Collected data entries:
○ ○ ○

(** [Path.mkdir(parents=..., exist_ok=...)].  The recursion climbs one
    parent per level; with [parents] set, [fuel] is the number of components
    of [p], so it is zero exactly where the path is its own parent and the
    code re-raises. *)
Fixpoint mkdir_fuel (fuel : nat) (parents exist_ok : bool) (p : PurePath)
  : M unit :=
  try_except (os_mkdir p) (fun e =>
    match e with
    | FileNotFoundError _ =>
        match fuel with
        | S n =>
            if negb parents then raise e
            else
              mkdir_fuel n true true (parent p) ;;
              mkdir_fuel n false exist_ok p
        | 0 => raise e
        end
    | OSError _ =>
        fun w =>
          if negb exist_ok || negb (is_dir (str p) w) then (Raise e, w)
          else (Ok (), w)
    | _ => raise e
    end).

Definition mkdir (parents exist_ok : bool) (p : PurePath) : M unit :=
  mkdir_fuel (length (parts p)) parents exist_ok p.

(** [with open(p, 'w') as f: f.write(content)] *)
Definition write_text (p : PurePath) (content : pystr) : M unit := fun w =>
  let k := str p in
  if is_dir k w then
    (Raise (OSError (errno "[Errno 21] Is a directory" k)), w)
  else if is_dir (str (parent p)) w then
    (Ok (), {| dirs := dirs w; files := <[k := content]> (files w);
               log := log w |})
  else
    (Raise (FileNotFoundError (errno "[Errno 2] No such file or directory" k)), w).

○ ○ ○

* [Task to carry out]
Word for word, output the records that appear above.

* [Answer section]
(** [Path.mkdir(parents=..., exist_ok=...)].  The recursion climbs one
    parent per level; with [parents] set, [fuel] is the number of components
    of [p], so it is zero exactly where the path is its own parent and the
    code re-raises. *)
Fixpoint mkdir_fuel (fuel : nat) (parents exist_ok : bool) (p : PurePath)
  : M unit :=
  try_except (os_mkdir p) (fun e =>
    match e with
    | FileNotFoundError _ =>
        match fuel with
        | S n =>
            if negb parents then raise e
            else
              mkdir_fuel n true true (parent p) ;;
              mkdir_fuel n false exist_ok p
        | 0 => raise e
        end
    | OSError _ =>
        fun w =>
          if negb exist_ok || negb (is_dir (str p) w) then (Raise e, w)
          else (Ok (), w)
    | _ => raise e
    end).

Definition mkdir (parents exist_ok : bool) (p : PurePath) : M unit :=
  mkdir_fuel (length (parts p)) parents exist_ok p.

(** [with open(p, 'w') as f: f.write(content)] *)
Definition write_text (p : PurePath) (content : pystr) : M unit := fun w =>
  let k := str p in
  if is_dir k w then
    (Raise (OSError (errno "[Errno 21] Is a directory" k)), w)
  else if is_dir (str (parent p)) w then
    (Ok (), {| dirs := dirs w; files := <[k := content]> (files w);
               log := log w |})
  else
    (Raise (FileNotFoundError (errno "[Errno 2] No such file or directory" k)), w).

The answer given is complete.